==== RECORDS TO PROCESS ====

(* ===== verification/SalesOrder.v ===== *)
(** * Sales domain layer: the order state machine

    [validateOrderStateCombination], [assertCanCancelOrder] and the
    [OrderAggregate] class of apps/sales/src/domain/sales-domain.ts.  A method
    that mutates the aggregate returns the new state together with its outcome:
    the fields are assigned before the combination is validated, so the state
    after a throw is the assigned one. *)

From stdpp Require Import relations.
From S2P Require Import Prelude JsNumber JsString SalesMoney SalesPricing SalesTender.

Open Scope Z_scope.

Module Status.
Inductive CommercialOrderStatus := DRAFT | PENDING | CONFIRMED | CANCELLED | COMPLETED.
End Status.
Abbreviation CommercialOrderStatus := Status.CommercialOrderStatus.

Inductive OrderFulfillmentStatus := UNFULFILLED | RESERVED | PARTIALLY_FULFILLED | FULFILLED | RETURNED.

#[export] Instance CommercialOrderStatus_eq_dec : EqDecision CommercialOrderStatus.
Proof. solve_decision. Defined.
#[export] Instance OrderFulfillmentStatus_eq_dec : EqDecision OrderFulfillmentStatus.
Proof. solve_decision. Defined.

Definition validateOrderStateCombination (orderStatus : CommercialOrderStatus) (paymentStatus : OrderPaymentStatus)
    (fulfillmentStatus : OrderFulfillmentStatus) : res unit :=
  if bool_decide (orderStatus = Status.DRAFT) && negb (bool_decide (fulfillmentStatus = UNFULFILLED))
  then throw ORDER_INVALID_STATE 409
  else if bool_decide (orderStatus = Status.CANCELLED) &&
          (bool_decide (fulfillmentStatus = RESERVED) || bool_decide (fulfillmentStatus = FULFILLED))
  then throw ORDER_INVALID_STATE 409
  else if bool_decide (orderStatus = Status.COMPLETED) && negb (bool_decide (fulfillmentStatus = FULFILLED)) &&
          negb (bool_decide (fulfillmentStatus = RETURNED))
  then throw ORDER_INVALID_STATE 409
  else if bool_decide (orderStatus = Status.COMPLETED) && bool_decide (paymentStatus = UNPAID)
  then throw ORDER_INVALID_STATE 409
  else Ok tt.

Definition assertCanCancelOrder (orderStatus : CommercialOrderStatus) (fulfillmentStatus : OrderFulfillmentStatus)
    : res unit :=
  if bool_decide (orderStatus = Status.CANCELLED) then throw ORDER_ALREADY_CANCELLED 409
  else if bool_decide (orderStatus = Status.COMPLETED) || bool_decide (fulfillmentStatus = FULFILLED)
  then throw ORDER_ALREADY_COMPLETED 409
  else Ok tt.

Record OrderStateTransitionRecord := {
  fromOrderStatus : CommercialOrderStatus;
  toOrderStatus : CommercialOrderStatus;
  fromPaymentStatus : OrderPaymentStatus;
  toPaymentStatus : OrderPaymentStatus;
  fromFulfillmentStatus : OrderFulfillmentStatus;
  toFulfillmentStatus : OrderFulfillmentStatus;
  reason : string }.

(** Dates are instants in milliseconds. *)
Record OrderAggregate := {
  id : string;
  tenantId : string;
  code : string;
  orderStatus : CommercialOrderStatus;
  paymentStatus : OrderPaymentStatus;
  fulfillmentStatus : OrderFulfillmentStatus;
  version : number;
  warehouseId : option string;
  reservationId : option string;
  completedAt : option Z;
  cancelledAt : option Z;
  cancelReason : option string }.

Definition validate (o : OrderAggregate) : res unit :=
  validateOrderStateCombination (orderStatus o) (paymentStatus o) (fulfillmentStatus o).

(** [new OrderAggregate(...)]. *)
Definition construct (o : OrderAggregate) : res OrderAggregate := _ ← validate o; Ok o.

Definition legacyStatus (o : OrderAggregate) : string :=
  toLowerCase match orderStatus o with
  | Status.DRAFT => "DRAFT" | Status.PENDING => "PENDING" | Status.CONFIRMED => "CONFIRMED"
  | Status.CANCELLED => "CANCELLED" | Status.COMPLETED => "COMPLETED"
  end.

Definition editable_status (s : CommercialOrderStatus) : bool :=
  bool_decide (s = Status.DRAFT) || bool_decide (s = Status.PENDING).

Definition assertEditable (o : OrderAggregate) (expectedVersion : option number) : res unit :=
  if match expectedVersion with Some e => negb (neq (version o) e) | None => false end
  then throw RESOURCE_VERSION_CONFLICT 409
  else if negb (editable_status (orderStatus o)) then throw ORDER_INVALID_STATE 409
  else Ok tt.

Definition bumpVersion (o : OrderAggregate) : OrderAggregate :=
  {| id := id o; tenantId := tenantId o; code := code o; orderStatus := orderStatus o;
     paymentStatus := paymentStatus o; fulfillmentStatus := fulfillmentStatus o;
     version := nadd (version o) (int 1); warehouseId := warehouseId o; reservationId := reservationId o;
     completedAt := completedAt o; cancelledAt := cancelledAt o; cancelReason := cancelReason o |}.

Definition assertCanConfirm (o : OrderAggregate) : res unit :=
  if negb (editable_status (orderStatus o)) then throw ORDER_INVALID_STATE 409 else Ok tt.

(** Validate the assigned state, bump the version and report the transition:
    the common tail of the three transition methods. *)
Definition commit_transition (before after : OrderAggregate) (why : string)
    : OrderAggregate * res OrderStateTransitionRecord :=
  match validate after with
  | Throw e => (after, Throw e)
  | Ok _ =>
      (bumpVersion after,
       Ok {| fromOrderStatus := orderStatus before; toOrderStatus := orderStatus after;
             fromPaymentStatus := paymentStatus after; toPaymentStatus := paymentStatus after;
             fromFulfillmentStatus := fulfillmentStatus before; toFulfillmentStatus := fulfillmentStatus after;
             reason := why |})
  end.

Definition confirmWithReservation (o : OrderAggregate) (warehouse reservation : string)
    : OrderAggregate * res OrderStateTransitionRecord :=
  match assertCanConfirm o with
  | Throw e => (o, Throw e)
  | Ok _ =>
      commit_transition o
        {| id := id o; tenantId := tenantId o; code := code o; orderStatus := Status.CONFIRMED;
           paymentStatus := paymentStatus o; fulfillmentStatus := RESERVED; version := version o;
           warehouseId := Some warehouse; reservationId := Some reservation; completedAt := completedAt o;
           cancelledAt := cancelledAt o; cancelReason := cancelReason o |}
        "ORDER_CONFIRMED_AND_RESERVED"
  end.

====

#### [WORK ORDER]
Looking through the listing above, state how many of its lines contain the string "assigned". Write only the number.

#### [RESULT]
3